FERC must take seriously the expanded contribution that the OPP should facilitate. Researchers caution strongly against government officials encouraging public participation which they do not really appreciate, thus “peddling democratic snake oil” which is likely to disenchant participants over time and damage the reputation of an organization. agency.
This risk argues for two additional roles for the OPP in public engagement efforts. First, the Ontario Provincial Police should make clear to the public the instances – and even the specific issues within the proceedings – in which the Commission believes that the public’s contribution would be most beneficial. In doing so, FERC could build on similar efforts by other agencies, including the US Department of Transportation and the Environmental Protection Agency, as described in a 2018 report. report to ACUS on improving public engagement in rule making. Second, the Board, assisted by the OPP, should clearly communicate to public interveners how their input shaped Board decisions, beyond simply including pro forma responses to comments bundled into orders of several hundred. pages.

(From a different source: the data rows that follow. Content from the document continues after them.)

(** What [handle_expand] does, and which services survive. *)
Lemma expand_ok H M :
  repr H M -> exists new, expand_slots (H_cap H * 2 - 1) (H_slot H)
      (replicate (Z.to_nat (H_cap H * 2)) hslot0) = Some new /\
    expanded (H_cap H) (H_slot H) (H_cap H) new.
Proof.
  intros HR. pose proof (rp_slots _ _ HR) as Hw. pose proof (slots_cap_pos _ _ Hw).
  rewrite (Z.mul_comm _ 2).
  destruct (expand_slots_spec _ _ Hw (H_slot H) [] (replicate (Z.to_nat (2 * H_cap H)) hslot0))
    as (new & Hn & Hx); [done| |].
  - split; clen; [lia| | |].
    + intros j s Hs. left. by apply aget_replicate_inv in Hs.
    + intros i' s Hi' Hs. apply aget_Some in Hs. lia.
    + intros (i' & s & Hi' & Hs & _). apply aget_Some in Hs. lia.
  - rewrite (sw_len _ _ Hw) in Hx. by exists new.
Qed.

Lemma expand_repr H M :
  repr H M -> (forall h, is_Some (M !! h) -> h mod (2 * H_cap H) <> 0) ->
  exists H', handle_expand true H = Some (0, H') /\ repr H' M /\
    H_cap H' = 2 * H_cap H /\ H_last_id H' = H_last_id H /\ H_harbor H' = H_harbor H /\
    H_n H' = H_n H.
Proof.
  intros HR Hsafe. destruct (expand_ok H M HR) as (new & Hn & Hx).
  pose proof (rp_slots _ _ HR) as Hw. rewrite <- (sw_len _ _ Hw) in Hx at 2.
  unfold handle_expand. cbn [negb]. rewrite Hn. cbn [mbind option_bind].
  eexists. split; [done|]. rewrite (Z.mul_comm _ 2). split; [|done].
  pose proof (expanded_wf _ _ Hw new Hx) as Hw'.
  pose proof (slots_cap_pos _ _ Hw) as Hc.
  destruct HR as [R1 R2 R3 Rr R4 R5 R6]. split; cbn [set_slots H_cap H_slot H_n H_last_id H_harbor];
    try done; [|lia].
  intros h. rewrite R2. destruct (Z.eqb_spec h 0) as [|Hne]; [done|].
  symmetry. apply expanded_find; [done|done|done|].
  intros H0. destruct (find _ _ h) eqn:Ef; [|done]. exfalso. apply (Hsafe h); [|done].
  rewrite R2, (proj2 (Z.eqb_neq _ _) Hne), Ef. by eexists.
Qed.

(** ** Registration *)

Lemma slots_nodup cap slots :
  slots_wf cap slots -> Forall (fun s => s_handle s <> 0) slots -> NoDup (s_handle <$> slots).
Proof.
  intros Hw Hall. apply NoDup_alt. intros i j h Hi Hj.
  apply list_lookup_fmap_Some in Hi as (s1 & -> & E1), Hj as (s2 & Ej & E2).
  rewrite <- aget_nat in E1, E2. rewrite Forall_forall in Hall.
  assert (Hin : forall (k : nat) s, aget slots (Z.of_nat k) = Some s -> s ∈ slots).
  { intros k s Hs. rewrite aget_nat in Hs. by eapply list_elem_of_lookup_2. }
  destruct (sw_pos _ _ Hw _ _ E1 (Hall _ (Hin _ _ E1))) as [P1 _].
  destruct (sw_pos _ _ Hw _ _ E2 (Hall _ (Hin _ _ E2))) as [P2 _].
  rewrite <- Ej in P2. lia.
Qed.

(** A registry that is not full has a vacant slot. *)
Lemma vacant_slot H M :
  repr H M -> exists i s, aget (H_slot H) i = Some s /\ s_handle s = 0.
Proof.
  intros HR. pose proof (rp_slots _ _ HR) as Hw.
  destruct (decide (Exists (fun s => s_handle s = 0) (H_slot H))) as [He|He].
  - apply Exists_exists in He as (s & Hin & Hs). apply list_elem_of_lookup in Hin as [i Hi].
    exists (Z.of_nat i), s. by rewrite aget_nat.
  - exfalso. rewrite <- Forall_Exists_neg in He.
    pose proof (slots_nodup _ _ Hw He) as Hnd.
    assert (Hsub : list_to_set (C := gset Z) (s_handle <$> H_slot H) ⊆ dom M).
    { intros h [s [-> Hin]]%elem_of_list_to_set%list_elem_of_fmap. apply elem_of_dom.
      rewrite Forall_forall in He. apply list_elem_of_lookup in Hin as Hlk.
      destruct Hlk as [i Hi]. rewrite <- aget_nat in Hi.
      destruct (sw_pos _ _ Hw _ _ Hi (He _ Hin)) as [Ep Hr].
      rewrite (rp_find _ _ HR), (proj2 (Z.eqb_neq (s_handle s) 0)) by lia.
      rewrite Ep in Hi. rewrite (find_Some _ _ _ s) by done. by eexists. }
    apply subseteq_size in Hsub. rewrite size_list_to_set, size_dom in Hsub by done.
    pose proof (rp_n _ _ HR). pose proof (rp_room _ _ HR). pose proof (sw_len _ _ Hw). clen. lia.
Qed.

Lemma low_harbor h c : 0 <= h < 2 ^ 24 -> low (Z.lor h (c * 2 ^ 24)) = h.
Proof.
  intros Hh. unfold low. change 0xffffff with (2 ^ 24 - 1).
  rewrite land_pow2_pred, <- Z.land_ones, Z.land_lor_distr_l, !Z.land_ones by lia.
  rewrite Z.mod_mul, Z.lor_0_r by lia. by apply Z.mod_small.
Qed.

Lemma low_range h : 0 <= low h < 2 ^ 24.
Proof.
  unfold low. change 0xffffff with (2 ^ 24 - 1). rewrite land_pow2_pred by lia.
  apply Z.mod_pos_bound. lia.
Qed.

Lemma repr_last_id H M id :
  repr H M -> H_last_id H <= id < 2 ^ 24 -> repr (set_last_id id H) M.
Proof.
  intros [R1 R2 R3 Rr R4 R5 R6] Hid. split; cbn; try done; [lia|].
  intros h Hh. specialize (R5 h Hh). lia.
Qed.

(** Writing a new handle into a vacant slot. *)
Lemma repr_add H M h ctx s :
  repr H M -> aget (H_slot H) (h mod H_cap H) = Some s -> s_handle s = 0 ->
  0 < h < 2 ^ 24 -> H_last_id H = h -> H_n H + 1 < H_cap H ->
  M !! h = None /\
  exists H', set_slot (h mod H_cap H) (HSlot h 1 ctx) H = Some H' /\
    repr (set_n (H_n H' + 1) H') (<[h := (1, ctx)]> M) /\
    H_last_id H' = H_last_id H /\ H_harbor H' = H_harbor H /\ H_cap H' = H_cap H.
Proof.
  intros HR Hs Hs0 Hr Hl Hn.
  assert (HM : M !! h = None).
  { rewrite (rp_find _ _ HR), (proj2 (Z.eqb_neq h 0)) by lia. apply find_None with s; [done|lia]. }
  split; [done|].
  destruct (slot_write _ _ h s (HSlot h 1 ctx) (rp_slots _ _ HR) Hr Hs)
    as (Hset & Hw & Hfind); [by left|by right|].
  unfold set_slot. rewrite Hset. cbn [mbind option_bind]. eexists. split; [done|]. split; [|done].
  destruct HR as [R1 R2 R3 Rr R4 R5 R6]. split; cbn [set_slots set_n H_cap H_slot H_n H_last_id H_harbor]; try done.
  - intros h'. destruct (Z.eqb_spec h' 0) as [->|Hne].
    + rewrite lookup_insert_ne by lia. by rewrite R2.
    + rewrite Hfind by done. cbn [s_handle s_ref s_ctx]. rewrite Z.eqb_refl.
      destruct (Z.eqb_spec h' h) as [->|]; [by rewrite lookup_insert_eq|].
      rewrite lookup_insert_ne by done. by rewrite R2, (proj2 (Z.eqb_neq _ _) Hne).
  - rewrite map_size_insert_None by done. lia.
  - intros h' Hh'. destruct (Z.eq_dec h' h) as [->|]; [lia|].
    rewrite lookup_insert_ne in Hh' by done. by apply R5.
Qed.

Lemma regist_loop_spec fuel ctx H M :
  repr H M -> H_n H + 1 < H_cap H -> H_last_id H + Z.of_nat fuel < 2 ^ 24 ->
  (exists j s, 1 <= j <= Z.of_nat fuel /\
     aget (H_slot H) ((H_last_id H + j) mod H_cap H) = Some s /\ s_handle s = 0) ->
  exists h H', regist_loop fuel ctx H = Some (Z.lor h (H_harbor H), H') /\
    H_last_id H < h < 2 ^ 24 /\ M !! h = None /\
    repr H' (<[h := (1, ctx)]> M) /\ H_last_id H' = h /\ H_cap H' = H_cap H.
Proof.
  revert H. induction fuel as [|fuel IH]; intros H HR Hn Hid (j & s & Hj & Hs & Hs0); [lia|].
  cbn [regist_loop]. pose proof (rp_last _ _ HR) as Hl.
  replace (u32 (H_last_id H + 1)) with (H_last_id H + 1) by (unfold u32; rewrite Z.mod_small; lia).
  rewrite (proj2 (Z.eqb_neq (H_last_id H + 1) 0)) by lia.
  change (H_slot (set_last_id (H_last_id H + 1) H)) with (H_slot H).
  change (H_cap (set_last_id (H_last_id H + 1) H)) with (H_cap H).
  rewrite (slots_land _ _ _ (rp_slots _ _ HR)).
  assert (HR1 : repr (set_last_id (H_last_id H + 1) H) M) by (apply repr_last_id; [done|lia]).
  destruct (slots_get _ _ (H_last_id H + 1) (rp_slots _ _ HR)) as [s1 Hs1].
  rewrite Hs1. cbn [mbind option_bind].
  destruct (Z.eqb_spec (s_handle s1) 0) as [E|E]; cbn [negb].
  - destruct (repr_add _ M (H_last_id H + 1) ctx s1 HR1 Hs1 E) as (HM & H' & Hset & HR' & E1 & E2 & E3);
      [lia|done|done|].
    cbn [set_last_id H_cap] in Hset. rewrite Hset. cbn [mbind option_bind].
    cbn [set_last_id H_last_id H_harbor H_cap] in E1, E2, E3.
    eexists (H_last_id H + 1), _. cbn [set_n H_harbor]. rewrite E2. split; [done|].
    split; [lia|]. split; [done|]. split; [exact HR'|]. by cbn.
  - destruct (IH (set_last_id (H_last_id H + 1) H) HR1 Hn) as (h & H' & Hx & Hh & HM & HR' & E1 & E2).
    + cbn. lia.
    + exists (j - 1), s. cbn. replace (H_last_id H + 1 + (j - 1)) with (H_last_id H + j) by lia.
      split; [|done]. destruct (Z.eq_dec j 1) as [->|]; [congruence|lia].
    + exists h, H'. cbn in Hh. split; [done|]. split; [lia|]. done.
Qed.

Lemma regist_loop_ok ctx H M :
  repr H M -> H_n H + 1 < H_cap H -> H_last_id H + 2 * H_cap H < 2 ^ 24 ->
  exists h H', regist_loop (Z.to_nat (2 * H_cap H)) ctx H = Some (Z.lor h (H_harbor H), H') /\
    H_last_id H < h < 2 ^ 24 /\ M !! h = None /\
    repr H' (<[h := (1, ctx)]> M) /\ H_last_id H' = h /\ H_cap H' = H_cap H.
Proof.
  intros HR Hn Hid. pose proof (slots_cap_pos _ _ (rp_slots _ _ HR)) as Hc.
  apply regist_loop_spec; [done|done|lia|].
  destruct (vacant_slot H M HR) as (i & s & Hs & Hs0).
  pose proof (aget_Some _ _ _ Hs) as Hi. rewrite (sw_len _ _ (rp_slots _ _ HR)) in Hi.
  exists ((i - H_last_id H - 1) mod H_cap H + 1), s.
  pose proof (Z.mod_pos_bound (i - H_last_id H - 1) (H_cap H)).
  split; [lia|]. split; [|done].
  replace (H_last_id H + ((i - H_last_id H - 1) mod H_cap H + 1)) with
    ((i - H_last_id H - 1) mod H_cap H + (H_last_id H + 1)) by lia.
  rewrite Zplus_mod_idemp_l. replace (i - H_last_id H - 1 + (H_last_id H + 1)) with i by lia.
  by rewrite Z.mod_small.
Qed.

Lemma expand_safe_spec H M h :
  repr H M -> expand_safe H = true -> H_cap H * 3 / 4 <= H_n H -> is_Some (M !! h) ->
  h mod (2 * H_cap H) <> 0.
Proof.
  intros HR Hsafe Hn Hh E. pose proof (repr_range _ _ _ HR Hh) as Hr.
  destruct (repr_slot H M h HR) as (s & Hs & EM); [lia|].
  rewrite (double_zero _ _ (rp_slots _ _ HR) h E) in Hs.
  rewrite EM in Hh. destruct (Z.eqb_spec (s_handle s) h) as [Es|]; [|by destruct Hh].
  unfold expand_safe in Hsafe. destruct (H_slot H) as [|s' l]; [done|].
  rewrite aget_cons_0 in Hs. simplify_eq. rewrite E in Hsafe. lia.
Qed.

Lemma regist_spec ctx H M :
  repr H M -> expand_safe H = true -> H_last_id H + 4 * H_cap H < 2 ^ 24 ->
  exists h H', handle_regist true ctx H = Some (Z.lor h (H_harbor H), H') /\
    H_last_id H < h < 2 ^ 24 /\ M !! h = None /\
    repr H' (<[h := (1, ctx)]> M) /\ H_last_id H' = h.
Proof.
  intros HR Hsafe Hid. pose proof (slots_cap_pos _ _ (rp_slots _ _ HR)) as Hc.
  pose proof (rp_room _ _ HR).
  unfold handle_regist. rewrite Z.geb_leb.
  destruct (Z.leb_spec (H_cap H * 3 / 4) (H_n H)) as [Hx|Hx].
  - destruct (expand_repr H M HR) as (H1 & -> & HR1 & Ec & El & <- & En).
    { intros h Hh. by eapply expand_safe_spec. }
    cbn [mbind option_bind negb Z.eqb].
    destruct (regist_loop_ok ctx H1 M HR1) as (h & H' & Hl & Hh & HM & HR' & E1 & E2); [lia|lia|].
    exists h, H'. rewrite El in Hh. done.
  - destruct (regist_loop_ok ctx H M HR) as (h & H' & Hl & Hh & HM & HR' & E1 & E2); [|lia|by exists h, H'].
    pose proof (Z.div_lt_upper_bound (H_cap H * 3) 4 (H_cap H)). Z.to_euclidean_division_equations; lia.
Qed.

(** ** Threads sharing the registry *)

Lemma held_count_cons h x l : held_count h (x :: l) = held_count h l + (if x =? h then 1 else 0).
Proof.
  unfold held_count. rewrite filter_cons.
  destruct (Z.eqb_spec x h); case_decide; cbn [length]; lia.
Qed.

Lemma held_count_perm h l l' : l ≡ₚ l' -> held_count h l = held_count h l'.
Proof. intros E. unfold held_count. by rewrite E. Qed.

Lemma held_count_pos h l : 0 <= held_count h l.
Proof. unfold held_count. lia. Qed.

Lemma held_count_zero h l : h ∉ l -> held_count h l = 0.
Proof.
  intros Hn. induction l as [|x l IH]; [done|]. apply not_elem_of_cons in Hn as [Hx Hl].
  rewrite held_count_cons, IH by done. by rewrite (proj2 (Z.eqb_neq x h)) by done.
Qed.

Lemma handle_init_repr harbor : repr (handle_init harbor) ∅.
Proof.
  assert (Hw : slots_wf 16 (replicate 16 hslot0)).
  { split; [exists 4; done|done|]. intros i s Hs%aget_replicate_inv. by subst s. }
  split; cbn [handle_init H_cap H_slot H_n H_last_id H_harbor]; [done| |done|lia|lia| |].
  - intros h. destruct (Z.eqb_spec h 0) as [->|Hne]; [done|].
    destruct (slots_get _ _ h Hw) as [s Hs]. rewrite (find_None _ _ h s), lookup_empty; [done|done|].
    apply aget_replicate_inv in Hs as ->. by cbn.
  - intros h [x Hx]. by rewrite lookup_empty in Hx.
  - exists (Z.land harbor 0xff). change 0xff with (2 ^ 8 - 1). rewrite land_pow2_pred by lia.
    pose proof (Z.mod_pos_bound harbor (2 ^ 8)). split; [lia|].
    rewrite Z.shiftl_mul_pow2 by lia. unfold u32. rewrite Z.mod_small; [done|].
    change (2 ^ 32) with (2 ^ 8 * 2 ^ 24). nia.
Qed.

Lemma hsys_init_wf harbor : hsys_wf (hsys_init harbor) ∅.
Proof.
  split; cbn [hsys_init hs_reg hs_held hs_removing hs_made hs_freed];
    [apply handle_init_repr|..]; try (intros; set_solver). constructor.
Qed.

Ltac hcbn := cbn [hs_reg hs_held hs_removing hs_made hs_freed] in *.
(** Look a handle up in an updated registry. *)
Ltac hlook h' h E := destruct (Z.eq_dec h' h) as [->|E];
  [rewrite ?lookup_insert_eq in *|rewrite ?lookup_insert_ne in * by done].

Although the OPP has been too long in coming, office time has never been more ripe. The energy system is at a time of deep contestation. As many fossil fuel companies struggle fiercely to maintain their market share in a world where costs are so high. renewable energy and rage climate change, many communities are developing their own powerful visions for a cleaner, more distributed and fairer energy system. FERC policy shapes the potential of such visions in critical but often difficult to discern ways. Bringing these links to the fore, in order to foster deeper democratic engagement in FERC, should be a central objective of the OPP.
This essay has been adapted from the remarks of Professor Welton delivered during a FERC workshop held on April 16, 2021, to discuss the agency’s Office of Public Participation.